Further, if the maximum value is smaller than the constant value, the ratio calculation is not performed and "0" is output. The output value is stored in the normalized data storage section 107. That is, the output value of each filter stored in the 1-sample data storage section 100 is assumed to be Fn(k). n is the number assigned to the filter, and k is the sample number of the voice section data. Maximum value MAX (k) = MAX {F ₁ (k), F ₂ (k), ......

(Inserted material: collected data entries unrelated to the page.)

Lemma setHead_ok q ch p kt i x : qinv q ch p kt -> (i < kt)%nat -> linked ch i (head q) x ->
  qinv (setHead x q) ch (S p) kt /\ later q ch p kt (setHead x q) ch (S p) kt /\ vals q ch p = valueOf q x :: vals (setHead x q) ch (S p).
Proof.
  intros I Hi [Hh Hx]. assert (i = p) as -> by (eapply index_inj; [apply I|done|apply I]).
  split; [destruct I; constructor; cbn; try done; lia|]. split.
  - split; try lia; [exists []; by rewrite app_nil_r|by eexists].
  - unfold vals. by rewrite (drop_S _ x _ Hx).
Qed.

Lemma newNode_ok q ch p kt v : qinv q ch p kt ->
  qinv (newNode v q) ch p kt /\ later q ch p kt (newNode v q) ch p kt /\ private (newNode v q) ch (fresh q) /\
  vals (newNode v q) ch p = vals q ch p /\ IsEmpty (newNode v q) = IsEmpty q /\ heap q !! fresh q = None /\
  forall m, private q ch m -> private (newNode v q) ch m.
Proof.
  intros I. assert (heap q !! fresh q = None) as Hf.
  { destruct (heap q !! fresh q) eqn:E; [|done]. apply (q_fresh _ _ _ _ I) in E. lia. }
  assert (forall a n, heap q !! a = Some n -> heap (newNode v q) !! a = Some n) as Hin by (intros a n E; cbn; by rewrite lookup_insert_ne by congruence).
  assert (later q ch p kt (newNode v q) ch p kt) as L.
  { split; try lia; [exists []; by rewrite app_nil_r|]. intros a w nx E. exists nx. by apply Hin. }
  assert (qinv (newNode v q) ch p kt) as I'.
  { destruct I as [I1 I2 I3 I4 I5 I6 I7]. constructor; cbn; try done.
    - intros i a Ha. destruct (I1 i a Ha) as (w & E). exists w. by apply Hin.
    - intros a n [[<- _]|[_ E]]%lookup_insert_Some; [lia|]. apply I7 in E. lia. }
  assert (forall m, private q ch m -> private (newNode v q) ch m) as Hp.
  { intros m [Hm (w & E)]. split; [done|]. exists w. by apply Hin. }
  split; [done|]. split; [done|]. split; [|split; [|split; [|done]]].
  - split; [|exists v; cbn; by rewrite lookup_insert_eq]. intros (i & Hi)%list_elem_of_lookup.
    destruct (q_path _ _ _ _ I i _ Hi) as (w & E). congruence.
  - by eapply later_vals.
  - unfold IsEmpty. rewrite (nextOf_ch _ _ _ _ p _ I' (q_head _ _ _ _ I')), (nextOf_ch _ _ _ _ p _ I (q_head _ _ _ _ I)). done.
Qed.

(** ** One access *)

Definition changed (e : option event) (old new : list Z) : Prop :=
  match e with None => new = old | Some (Enqueued v) => new = old ++ [v] | Some (Dequeued v) => old = v :: new end.

Record exec_spec (q : LockFreeQueue) (ch : list loc) (p kt : nat) (seen : Prop) (c : pc) (q' : LockFreeQueue) (a : after) (ch' : list loc) (p' kt' : nat) : Prop := {
  e_inv : qinv q' ch' p' kt';
  e_later : later q ch p kt q' ch' p' kt';
  e_private : forall m, private q ch m -> owner c <> Some m -> private q' ch' m;
  e_vals : changed (effect c q) (vals q ch p) (vals q' ch' p');
  e_after : match a with
    | Continue c' => owns q' ch' c' /\ (owner c' = None \/ owner c' = owner c) /\ locals_ok q' ch' p' kt' (seen \/ IsEmpty q' = true) c'
    | Return r => r = RDequeue None -> seen
    end;
  e_events : pending q (Some c) ++ option_list (effect c q) = match a with Continue c' => pending q' (Some c') | Return r => resultEvents r end }.

(** An access that changes nothing. *)
Lemma exec_same q ch p kt (seen : Prop) c a : qinv q ch p kt -> owns q ch c -> effect c q = None -> pending q (Some c) = [] ->
  match a with
  | Continue c' => (owner c' = None \/ owner c' = owner c) /\ pending q (Some c') = [] /\ locals_ok q ch p kt (seen \/ IsEmpty q = true) c'
  | Return r => (r = RDequeue None -> seen) /\ resultEvents r = []
  end -> exec_spec q ch p kt seen c q a ch p kt.
Proof.
  intros I Ho He Hp Ha. constructor; try done; [apply later_refl|by rewrite He| |rewrite He, Hp].
  - destruct a as [c'|r]; [|apply Ha]. destruct Ha as (Hc & _ & Hl). split; [|done]. intros n Hn. apply Ho.
    destruct Hc as [Hc|Hc]; congruence.
  - destruct a as [c'|r]; [destruct Ha as (_ & -> & _)|destruct Ha as (_ & ->)]; done.
Qed.

(** An access that may only move the tail. *)
Lemma exec_help q ch p kt (seen : Prop) c k t x a : qinv q ch p kt -> owns q ch c -> effect c q = None -> linked ch k t x ->
  match a with
  | Continue c' => (owner c' = None \/ owner c' = owner c) /\ pending q (Some c) = [] /\ (forall q', pending q' (Some c') = []) /\ forall q' kt', locals_ok q' ch p kt' seen c'
  | Return r => r <> RDequeue None /\ pending q (Some c) = resultEvents r
  end -> exists kt', exec_spec q ch p kt seen c (casTail t x q) a ch p kt'.
Proof.
  intros I Ho He Hl Ha. destruct (casTail_ok q ch p kt k t x I Hl) as (kt' & I' & L & Eh). exists kt'.
  assert (forall m, private q ch m -> private (casTail t x q) ch m) as Hpr by (intros m; unfold private; by rewrite Eh).
  constructor; try done; [by auto|rewrite He; unfold vals; by eapply later_vals| |rewrite He, app_nil_r].
  - destruct a as [c'|r]; [|by destruct Ha]. destruct Ha as (Hc & _ & _ & Hlo). split; [|split; [done|]].
    + intros n Hn. apply Hpr, Ho. destruct Hc as [Hc|Hc]; congruence.
    + assert (locals_ok (casTail t x q) ch p kt' seen c') as H by apply Hlo. eapply locals_later; [exact I'|apply later_refl| |exact H]. by left.
  - destruct a as [c'|r]; [destruct Ha as (_ & -> & -> & _)|destruct Ha as (_ & ->)]; done.
Qed.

Fn(k), ......, F _l (k)}. However, the number of filters is l. (1) In the case of MAX(k) constant value, the output NORMn(k) of the normalization unit 106 is NORMn(k)=Fn(k)/ADD(k)×100% (2) MAX(k)<constant value In the case of NORMn(k)=0 Next, the resampling operation will be explained. This detects stationarity in the time series of sample data (generally, it is well known that in speech data, vowel parts show stationarity, while consonant parts and transient parts show non-stationarity), and samples of stationary parts are detected. This is an action to make the surface coarser. The difference polarity calculation unit 108 refers to the data in the normalized data storage unit 107, calculates the difference between the output values of adjacent filters, and determines the difference polarity as three values. However, in the case of the above MAX(k) constant value, that is, for all NORMn(k), NORMn(k)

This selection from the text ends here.